Here in lies my existential crisis
As I sleep and wake in bias
I gaze but don’t see
I am but fail to be
I was born into that
Absolute habitat.

I see steps skipped
As the west has them whipped.
They don’t see it but neither do we
Yet we are still trying to be a family.
So much of genuine globalization
Is twisted into weak westernization
What do we have that they desire?
“We are here to help” makes a liar.

Oh God what are we to do?
Are we to join in love because of You?
What is the purpose of this mismatched world?
When all hope of peace has been hurled.
So God here in lies my existential crisis
I just can’t connect the telos to the praxis
I interact, learn and really love them all
Yet I feel as if I have a hit a brick wall

So I ask are we here for an experience to savor?
Or do we long to see the fruits of our labor?
So where should I go and who should I be?
Simply keep to myself or live oversea?

So ya... self explanatory?
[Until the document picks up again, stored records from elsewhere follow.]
(* ===== verification/ConsoleProof.v ===== *)
(** * The console: the proofs

    Input: the bytes between cons.r and cons.w are those a reader may have, the
    ones up to cons.e the line being edited; consoleintr() edits, consoleread()
    takes whole lines.  Output: what uartputc() is given leaves the device in
    order. *)

From Stdlib Require Import ZArith Lia.
From stdpp Require Import base numbers list list_numbers gmap strings sorting.
From S2P Require Import Prelude Cstring Riscv Kalloc Vm PageTable Uvm Ucopy Bytes Ring Sleeplock Bio Log Store Fs Kernel KernelProof Sample Console File PipeProof.

Section ConsoleProof.
Context {S : Type} {ops : BlockOps S}.
Notation st := (kst S).
Implicit Types (s : st).

Notation uart s := (uart_ (kdev s)).
Notation cons s := (cons_ (kdev s)).
Definition withU (u : uartst) s : st := set_kdev (set_uart u (kdev s)) s.
Definition withC (c : consst) s : st := set_kdev (set_cons c (kdev s)) s.

Lemma on_uart_Ret {A} (m : M uartst A) s a u : m (uart s) = Ret a u -> on_uart m s = Ret a (withU u s).
Proof. intros E. unfold on_uart, on_dev. erewrite zoom_Ret; [reflexivity|]. by erewrite zoom_Ret. Qed.

Lemma on_cons_Ret {A} (m : M consst A) s a c : m (cons s) = Ret a c -> on_cons m s = Ret a (withC c s).
Proof. intros E. unfold on_cons, on_dev. erewrite zoom_Ret; [reflexivity|]. by erewrite zoom_Ret. Qed.

(** ** Output while nothing else runs *)

(** [cs] has been sent and nothing else changed but the device's readiness. *)
Definition printed (cs : list Z) s s' : Prop :=
  exists b, s' = withU (set_u_busy b (set_u_out (u_out (uart s) ++ cs) (uart s))) s.

Lemma printed_nil s : printed [] s s.
Proof. exists (u_busy (uart s)). rewrite app_nil_r. by destruct s as [? ? ? [? [] ? ? ? ? ?]]. Qed.

Lemma printed_app cs ds s1 s2 s3 : printed cs s1 s2 -> printed ds s2 s3 -> printed (cs ++ ds) s1 s3.
Proof. intros [b ->] [b' ->]. exists b'. cbn. by rewrite app_assoc. Qed.

Lemma printed_out cs s s' : printed cs s s' -> u_out (uart s') = u_out (uart s) ++ cs.
Proof. by intros [b ->]. Qed.

Lemma lsr_idle u : (Z.land (fst (read_LSR u)) LSR_TX_IDLE =? 0) = negb (u_busy u =? 0)%nat.
Proof. unfold read_LSR. cbn [fst]. by destruct (bool_decide _), (u_busy u =? 0)%nat. Qed.

Lemma wait_S k s : wait_tx_idle (Datatypes.S k) s =
  (let* lsr := ReadReg read_LSR in if Z.land lsr LSR_TX_IDLE =? 0 then wait_tx_idle k else ret tt) s.
Proof. reflexivity. Qed.

Lemma wait_ok b : forall s, u_busy (uart s) = b -> wait_tx_idle (Datatypes.S b) s = Ret tt (withU (set_u_busy 0 (uart s)) s).
Proof.
  induction b as [|b IH]; intros s Hb; rewrite wait_S; unfold ReadReg.
  - erewrite bind_Ret by (apply on_uart_Ret; unfold read_LSR; reflexivity).
    pose proof (lsr_idle (uart s)) as E. unfold read_LSR in E. cbn [fst] in E. rewrite E, Hb. done.
  - erewrite bind_Ret by (apply on_uart_Ret; unfold read_LSR; reflexivity).
    pose proof (lsr_idle (uart s)) as E. unfold read_LSR in E. cbn [fst] in E. rewrite E, Hb. cbn [Nat.eqb negb].
    rewrite IH by (cbn; rewrite ?Hb; done). done.
Qed.

Lemma putc_sync_ok c s : panicked (kdev s) = false -> exists s', uartputc_sync c s = Ret tt s' /\ printed [u8 c] s s'.
Proof.
  intros Hp. unfold uartputc_sync. erewrite bind_Ret by reflexivity. rewrite Hp. erewrite bind_Ret by reflexivity.
  erewrite bind_Ret by (by apply wait_ok). eexists. split; [reflexivity|]. eexists. reflexivity.
Qed.

Lemma printed_panicked cs s s' : printed cs s s' -> panicked (kdev s') = panicked (kdev s).
Proof. by intros [b ->]. Qed.

(** One step of output after another. *)
Lemma then_prints {A} (m : M st unit) (k : M st A) s s1 cs a ds :
  m s = Ret tt s1 -> printed cs s s1 -> (exists s', k s1 = Ret a s' /\ printed ds s1 s') ->
  exists s', (m ;; k) s = Ret a s' /\ printed (cs ++ ds) s s'.
Proof. intros E Hp (s' & E' & Hp'). exists s'. split; [by erewrite bind_Ret by exact E|]. by eapply printed_app. Qed.

(** What consputc() sends. *)
Definition keys (c : Z) : list Z := if c =? BACKSPACE then [8; 32; 8] else [u8 c].

Lemma consputc_ok c s : panicked (kdev s) = false -> exists s', consputc c s = Ret tt s' /\ printed (keys c) s s'.
Proof.
  intros Hp. unfold consputc, keys. destruct (c =? BACKSPACE); [|by apply putc_sync_ok].
  destruct (putc_sync_ok 8 s Hp) as (s1 & E1 & H1). eapply (then_prints _ _ s s1 [8]); [exact E1|exact H1|].
  assert (Hp1 : panicked (kdev s1) = false) by (by rewrite (printed_panicked _ _ _ H1)).
  destruct (putc_sync_ok 32 s1 Hp1) as (s2 & E2 & H2). eapply (then_prints _ _ s1 s2 [32]); [exact E2|exact H2|].
  apply putc_sync_ok. by rewrite (printed_panicked _ _ _ H2).
Qed.

Lemma consputs_ok cs : forall s, panicked (kdev s) = false -> exists s', consputs cs s = Ret tt s' /\ printed (mjoin (map keys cs)) s s'.
Proof.
  induction cs as [|c cs IH]; intros s Hp; cbn [consputs].
  - exists s. split; [done|apply printed_nil].
  - destruct (consputc_ok c s Hp) as (s1 & E & H1). eapply then_prints; [exact E|exact H1|]. apply IH. by rewrite (printed_panicked _ _ _ H1).
Qed.

Lemma printf_ok fmt args s : panicked (kdev s) = false -> pr_lock (kdev s) = false ->
  exists s' t, printf fmt args s = Ret tt s' /\ printed t s s'.
Proof.
  intros Hp Hl. unfold printf. erewrite bind_Ret by reflexivity. destruct (pr_locking (kdev s)).
  - set (s0 := set_kdev (set_pr_lock true (kdev s)) s).
    assert (Ha : on_dev (lk_acquire pr_lock set_pr_lock) s = Ret tt s0).
    { unfold on_dev. erewrite zoom_Ret; [reflexivity|]. unfold lk_acquire. by rewrite Hl. }
    erewrite bind_Ret by exact Ha. destruct (consputs_ok (format fmt args) s0 Hp) as (s1 & E & [b ->]).
    erewrite bind_Ret by exact E. eexists _, (mjoin (map keys (format fmt args))). split; [reflexivity|]. exists b.
    unfold withU, s0, set_kdev, set_uart, set_pr_lock. cbn. by rewrite Hl.
  - erewrite bind_Ret by reflexivity. destruct (consputs_ok (format fmt args) s Hp) as (s1 & E & H1).
    erewrite bind_Ret by exact E. eexists _, _. split; [reflexivity|]. exact H1.
Qed.

(** Any sequence of kprints is a print. *)
Definition kprints (m : M st unit) : Prop := forall s, panicked (kdev s) = false -> pr_lock (kdev s) = false ->
  exists s' t, m s = Ret tt s' /\ printed t s s'.

Lemma kprints_seq m k : kprints m -> kprints k -> kprints (m ;; k).
Proof.
  intros Hm Hk s Hp Hl. destruct (Hm s Hp Hl) as (s1 & t & E & H1). pose proof H1 as [b E1].
  destruct (Hk s1) as (s2 & u & E2 & H2); [by rewrite E1|by rewrite E1|]. exists s2, (t ++ u).
  split; [by erewrite bind_Ret by exact E|]. by eapply printed_app.
Qed.

Lemma kprints_printf fmt args : kprints (printf fmt args).
Proof. intros s Hp Hl. by apply printf_ok. Qed.

Lemma kprints_ret : kprints (ret tt).
Proof. intros s Hp Hl. exists s, []. split; [done|apply printed_nil]. Qed.

Lemma procdump_ok : kprints procdump.
Proof.
  assert (Hloop : forall ps, kprints (procdump_loop ps)).
  { induction ps as [|p ps IH]; cbn [procdump_loop]; [apply kprints_ret|]. apply kprints_seq; [|exact IH].
    case_bool_decide; [apply kprints_ret|]. apply kprints_seq; apply kprints_printf. }
  unfold procdump. do 3 (apply kprints_seq; [apply kprints_printf|]). intros s Hp Hl. exact (Hloop _ s Hp Hl).
Qed.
Maybe not. Maybe this generates more questions, which is fine... I like questions that we don't know the answers to...
Anyways, after Uganda I spend 5 days in Holland with my mom's Oom Gerrit and my mom's cousin Dim and his family. It was so wonderful to see and meet some of my heritage, and to see this beautiful country of Holland glazed over with an early snow.
Here are some photos of that. And I just wanted to say thank-you to everyone who have been reading this and thank-you for your prayers! God bless you all in this upcoming New Year!




39 comments:

  1. That last picture is BE-A-U-TI-FUL!
    And I feel as though your poem could use some footnotes... what do you mean: "some steps skipped?" :)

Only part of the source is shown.